By investigating how expansion of the body’s cells control inflammation, the Manchester researchers injected a saline solution into a small animal’s body in an area with inflamed cells. Following the concept of osmosis, the saline sucked water out of the swollen cells – resulting in reduced cellular inflammation. Next, the researchers found that the saline solution had a similar effect with several methods of exposure. Cellular inflammation was reduced when:
- saline was injected into the inflamed area.
- a saline-soaked bandage was wrapped around the inflamed joint.
- the subject’s entire body was immersed in saline solution.
According to lead researcher Dr. Pablo Pelegrin, “We have found that hypotonic solutions (low in salt) strongly activate inflammation at molecular level. Conversely, the use of hypertonic solutions (high in salt) was a potent inhibitor of such inflammatory signals at molecular level. Therefore, osmotherapy (dehydration) with hypertonic solutions could be beneficial in the management of inflammatory joint diseases, such as rheumatoid arthritis, either by prolonged soaking or by vapour pressure techniques.”
Based on Pelegrin’s statement, we can make two conclusions:
- Soaking in a bath containing plain water has the potential to intensify inflammation in a susceptible individual’s joints.
- Soaking in a bath with a high salt content has the potential to reduce inflammation in a susceptible individual’s joints.
Although generally accepted as an extremely safe venture, soaking in a warm saline bath could be less than desirable if:
- there are any open skin wounds, as salt will sting.
- the water temperature is too hot, as this can burn, cause dizziness or hypotension.
Soaking in a warm bath helps expand tissue.
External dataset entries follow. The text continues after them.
(** The branch of an aborted or degraded outcome. [None]: the terminal steps
    accepted without an outcome, or a saved checkpoint missing. *)
Definition safe_terminal_round (context : TurnContext) (rt : Runtime)
    (outcome : RecoveryOutcome) (snapshot : option BudgetSnapshot)
    : option (Runtime * RoundResult) :=
  let '(smc, decision) :=
    evaluate_safe_mode_for_recovery (rt_safe_mode_controller rt) outcome snapshot in
  let rt := with_safe_mode smc rt in
  let target := default RuntimeState.FailedSafe (smd_target_runtime_state decision) in
  let '(fsm, stepped) :=
    apply_steps (rt_fsm rt) "recovery_round" (terminal_steps target (smd_detail decision)) None in
  let rt := with_fsm fsm rt in
  match stepped with
  | Err failure => Some (rt, Failed (tf_detail failure))
  | Ok terminal_outcome =>
      let? terminal_outcome := terminal_outcome else None in
      let checkpoint_label := safe_terminal_label target in
      let '(fs, cm, terminal_checkpoint) :=
        build_and_save_checkpoint (tc_checkpoint_io context) (rt_disk rt)
          (rt_checkpoint_manager rt)
          (terminal_checkpoint_request context checkpoint_label terminal_outcome) in
      let rt := with_checkpoints fs cm rt in
      if negb (checkpoint_saved terminal_checkpoint)
      then Some (rt, Failed (scres_detail terminal_checkpoint)) else
      let? checkpoint := scres_checkpoint terminal_checkpoint else None in
      let '(fsm, stepped) :=
        apply_steps (rt_fsm rt) "terminalize" (response_steps checkpoint_label) None in
      let rt := with_fsm fsm rt in
      match stepped with
      | Err failure => Some (rt, Failed (tf_detail failure))
      | Ok _ =>
          let '(fs, sm, _) :=
            persist_terminal_session (tc_session_io context) (rt_disk rt)
              (rt_session_manager rt) (tc_session_snapshot context) target
              (cp_checkpoint_id checkpoint)
              (tc_default_audit_summary context +:+ (" " +:+ checkpoint_label)) in
          Some (with_sessions fs sm rt,
                SafeTerminal target decision checkpoint (safe_terminal_result_code target))
      end
  end.

(** The request was built around the checkpoint and the decision the round
    resumes from. *)
Definition recovery_round (context : TurnContext) (rt : Runtime) (request : RecoveryRequest)
    : option (Runtime * RoundResult) :=
  let? evaluated := evaluate (rt_recovery_manager rt) request else None in
  let '(rm, plan) := evaluated in
  let outcome := execute rm plan in
  let? applied := apply rm outcome else None in
  let '(rm, recovery_apply_result) := applied in
  let rt := with_recovery rm rt in
  let executed_action := default "" (ro_executed_action outcome) in
  if bool_decide (executed_action = "continue") || bool_decide (executed_action = "retry_step")
  then
    match rep_resume_plan plan with
    | None =>
        Some (rt, Failed "recovery manager admitted a resume action without a resume plan")
    | Some resume_plan => Some (rt, ResumeFrom resume_plan)
    end
  else if bool_decide (executed_action = "replan") then
    let? checkpoint := rq_checkpoint request else None in
    let? decision := rq_reflection_decision request else None in
    Some (rt, ResumeFrom (make_reflection_replan_resume_plan checkpoint
            (default "reflection requested a planning restart" (rd_rationale decision))))
  else if bool_decide (executed_action = "abort_safe") || bool_decide (executed_action = "degrade")
  then safe_terminal_round context rt outcome (rq_runtime_budget_snapshot request)
  else
    Some (rt, Failed (default (default (rar_detail recovery_apply_result)
                                 (ro_escalation_reason outcome))
                        (ro_rejection_reason outcome))).

(** ** The safe terminal *)

Lemma apply_step_accepted fsm stage step :
  edge fsm (ts_to_state step) (fun fact => fact ∈ ts_guards step) ->
  exists outcome, apply_step fsm stage step = (ts_to_state step, Ok outcome) /\
    (exists request, outcome = snd (transition fsm request)) /\ to_accepted outcome = true /\
    exists r, r ∈ transition_rules /\ rule_from_state r = fsm /\
      rule_to_state r = ts_to_state step /\
      to_checkpoint_hint outcome = rule_checkpoint_strategy r.
Proof.
  intros He. unfold apply_step.
  set (request := {| tr_from_state := fsm; tr_requested_to := ts_to_state step;
    tr_transition_reason := ts_reason step; tr_guard_facts := ts_guards step |}).
  assert (er_accepted (evaluate_request_locked fsm request) = true) as Hacc
    by (by apply evaluate_accepted_iff).
  pose proof (transition_accepted fsm request) as Ha.
  pose proof (transition_state fsm request) as Hst. rewrite Hacc in Ha, Hst.
  destruct (evaluate_accepted_hint _ _ Hacc) as (r & Hin & Hfrom & Hto & Hhint).
  assert (to_checkpoint_hint (snd (transition fsm request)) = rule_checkpoint_strategy r) as Hh.
  { unfold transition. by rewrite Hacc, Hhint. }
  destruct (transition fsm request) as [fsm' outcome] eqn:Et. simpl in *. rewrite Ha, Hst.
  exists outcome. split; [done|]. split; [exists request; by rewrite Et|]. split; [done|].
  by exists r.
Qed.

(** From every safe terminal the response reaches Completed. *)
Lemma response_completes target stage label last :
  target = RuntimeState.FailedSafe \/ target = RuntimeState.Degraded ->
  exists outcome,
    apply_steps target stage (response_steps label) last = (RuntimeState.Completed, Ok outcome).
Proof.
  intros Ht. unfold response_steps. cbn [apply_steps].
  destruct (apply_step_accepted target stage
    (step_to RuntimeState.Responding ("emit " +:+ (label +:+ " response")) []))
    as (o1 & -> & _). { destruct Ht as [-> | ->]; constructor. }
  destruct (apply_step_accepted RuntimeState.Responding stage
    (step_to RuntimeState.Auditing "response materialized"
       [TransitionGuardFact.ResponseMaterialized])) as (o2 & E2 & _); [constructor; set_solver|].
  destruct (apply_step_accepted RuntimeState.Auditing stage
    (step_to RuntimeState.Persisting "audit committed" [TransitionGuardFact.AuditCommitted]))
    as (o3 & E3 & _); [constructor; set_solver|].
  destruct (apply_step_accepted RuntimeState.Persisting stage
    (step_to RuntimeState.Completed "persistence confirmed"
       [TransitionGuardFact.PersistenceConfirmed])) as (o4 & E4 & _); [constructor; set_solver|].
  cbn [step_to ts_to_state] in *. rewrite E2, E3, E4. by eexists.
Qed.

(** The state the round ends in, by the snapshot and the degrade policy. *)
Definition recovery_target (policy : option DegradePolicy) (snapshot : option BudgetSnapshot)
    : RuntimeState :=
  match exhausted_budget_decision snapshot, policy with
  | Some _, Some p => if dp_allow_budget_degrade p then RuntimeState.Degraded
                      else RuntimeState.FailedSafe
  | _, _ => RuntimeState.FailedSafe
  end.

Definition writes_failed_checkpoint (outcome : StateTransitionOutcome) : Prop :=
  (exists request, outcome = snd (transition RuntimeState.Reflecting request)) /\
  to_accepted outcome = true /\
  writes_checkpoint (to_checkpoint_hint outcome) = true /\
  ch_checkpoint_state (to_checkpoint_hint outcome) = Some CheckpointState.Failed.

Lemma terminal_hint r :
  r ∈ transition_rules -> rule_from_state r = RuntimeState.Reflecting ->
  rule_to_state r = RuntimeState.FailedSafe \/ rule_to_state r = RuntimeState.Degraded ->
  writes_checkpoint (rule_checkpoint_strategy r) = true /\
  ch_checkpoint_state (rule_checkpoint_strategy r) = Some CheckpointState.Failed.
Proof.
  intros Hin.
  assert (Forall (fun r => rule_from_state r = RuntimeState.Reflecting ->
    rule_to_state r = RuntimeState.FailedSafe \/ rule_to_state r = RuntimeState.Degraded ->
    writes_checkpoint (rule_checkpoint_strategy r) = true /\
    ch_checkpoint_state (rule_checkpoint_strategy r) = Some CheckpointState.Failed)
    transition_rules) as Hall.
  { unfold transition_rules.
    repeat (apply Forall_cons_2; [simpl; first [done | by intros _ [?|?]]|]).
    by apply Forall_nil_2. }
  rewrite Forall_forall in Hall. by apply Hall.
Qed.

Lemma terminal_reached target detail :
  target = RuntimeState.FailedSafe \/ target = RuntimeState.Degraded ->
  exists outcome,
    apply_steps RuntimeState.Reflecting "recovery_round" (terminal_steps target detail) None
      = (target, Ok (Some outcome)) /\ writes_failed_checkpoint outcome.
Proof.
  intros Ht.
  assert (exists guards, terminal_steps target detail = [step_to target detail guards] /\
    edge RuntimeState.Reflecting target (fun fact => fact ∈ guards)) as (guards & Heq & He).
  { destruct Ht as [-> | ->]; eexists; (split; [reflexivity|]); constructor; set_solver. }
  rewrite Heq.
  destruct (apply_step_accepted RuntimeState.Reflecting "recovery_round"
    (step_to target detail guards) He) as (o & Ho & Hreq & Hacc & r & Hin & Hfrom & Hto & Hhint).
  exists o. cbn [apply_steps]. rewrite Ho. split; [done|]. split; [done|]. split; [done|].
  rewrite Hhint. apply terminal_hint; [done..|].
  rewrite Hto. destruct Ht as [-> | ->]; auto.
Qed.

Lemma trigger_mode policy outcome snapshot :
  ro_executed_action outcome <> Some "degrade" \/ is_Some (exhausted_budget_decision snapshot) ->
  (is_Some (exhausted_budget_decision snapshot) \/
   ro_final_runtime_state outcome = Some "FailedSafe") ->
  runtime_state_for_mode (entry_mode policy (recovery_trigger outcome snapshot))
  = Some (recovery_target policy snapshot).
Proof.
  unfold entry_mode, recovery_trigger, recovery_target. simpl.
  destruct (exhausted_budget_decision snapshot) as [d|]; simpl.
  - intros _ _. destruct policy as [p|]; [|done]. by destruct (dp_allow_budget_degrade p).
  - intros [Ha|[? ?]] [[? ?]|Hs]; try done. rewrite decide_False, decide_False; [done| |];
      rewrite Hs; [done|]. by intros [?|?].
Qed.

Lemma recovery_target_cases policy snapshot :
  recovery_target policy snapshot = RuntimeState.FailedSafe \/
  recovery_target policy snapshot = RuntimeState.Degraded.
Proof.
  unfold recovery_target. destruct (exhausted_budget_decision snapshot); [|by left].
  destruct policy as [p|]; [|by left]. destruct (dp_allow_budget_degrade p); [by right|by left].
Qed.

(** A context the terminal checkpoint can be built in. *)
Definition context_ok (context : TurnContext) : Prop :=
  tc_request_id context <> "" /\ tc_goal_id context <> "" /\
  tc_default_belief_state_ref context <> "" /\
  (forall t, tc_created_at context = Some t -> 0 < t).

Lemma terminal_resolves terminal :
  writes_failed_checkpoint terminal ->
  resolve_checkpoint_state terminal = Some CheckpointState.Failed /\
  ch_pending_action_required (to_checkpoint_hint terminal) = false.
Proof.
  intros ([request ->] & Hacc & Hw & Hstate).
  destruct (written_hint_resolves _ _ Hacc Hw) as (c & Hres & _ & Hhint & Hwait).
  rewrite Hstate in Hhint. injection Hhint as <-. by rewrite Hres, <-Hwait.
Qed.

Lemma terminal_request_complete context target terminal :
  context_ok context -> writes_failed_checkpoint terminal ->
  target = RuntimeState.FailedSafe \/ target = RuntimeState.Degraded ->
  request_complete (with_execution_model_tags
    (terminal_checkpoint_request context (safe_terminal_label target) terminal)).
Proof.
  intros (Hr & Hg & Hb & Ht) Hw Hlabel.
  destruct (terminal_resolves _ Hw) as [_ Hpend].
  unfold request_complete, with_execution_model_tags, terminal_checkpoint_request. simpl.
  rewrite Hpend. unfold tags_compatible.
  assert (forall a s, "c" +:+ s <> "" /\ String a s <> "") as Hcons by done.
  destruct Hlabel as [-> | ->]; simpl; split_and!;
    try done; try (by apply is_empty_false); try by repeat constructor.
Qed.
Lemma exhausted_snapshot_decision snapshot :
  snapshot_is_exhausted snapshot = true ->
  is_Some (exhausted_budget_decision (Some snapshot)).
Proof.
  unfold snapshot_is_exhausted, exhausted_budget_decision. intros H.
  destruct (List.find entry_exhausted (bs_entries snapshot)) eqn:E; [by eexists|].
  destruct (has_non_empty_value _) eqn:Ho.
  - apply has_non_empty_value_true in Ho as (s & -> & _). by eexists.
  - apply existsb_exists in H as (e & Hin & He).
    by rewrite (List.find_none _ _ E e Hin) in He.
Qed.

Lemma resumable_has_plan cp :
  rpd_resumable (make_resume_plan cp) = true ->
  is_Some (rpd_plan (make_resume_plan cp)).
Proof.
  unfold make_resume_plan, synthesize_resume_plan. intros H.
  repeat case_match; simpl in *; try discriminate; by eexists.
Qed.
As such, a warm bath exerts a dilating effect on blood vessels and a relaxing effect on tight muscles. While both of these functions are generally beneficial for tight, painful arthritic joints, the absence of salt could impede the bath’s overall benefit. Based on Pelegrin’s findings, dissolving several tablespoons of sodium chloride into warm bath water should be an essential practice for soaking away the pain and disability of osteoarthritis, rheumatoid arthritis or any other type of painful joint problem.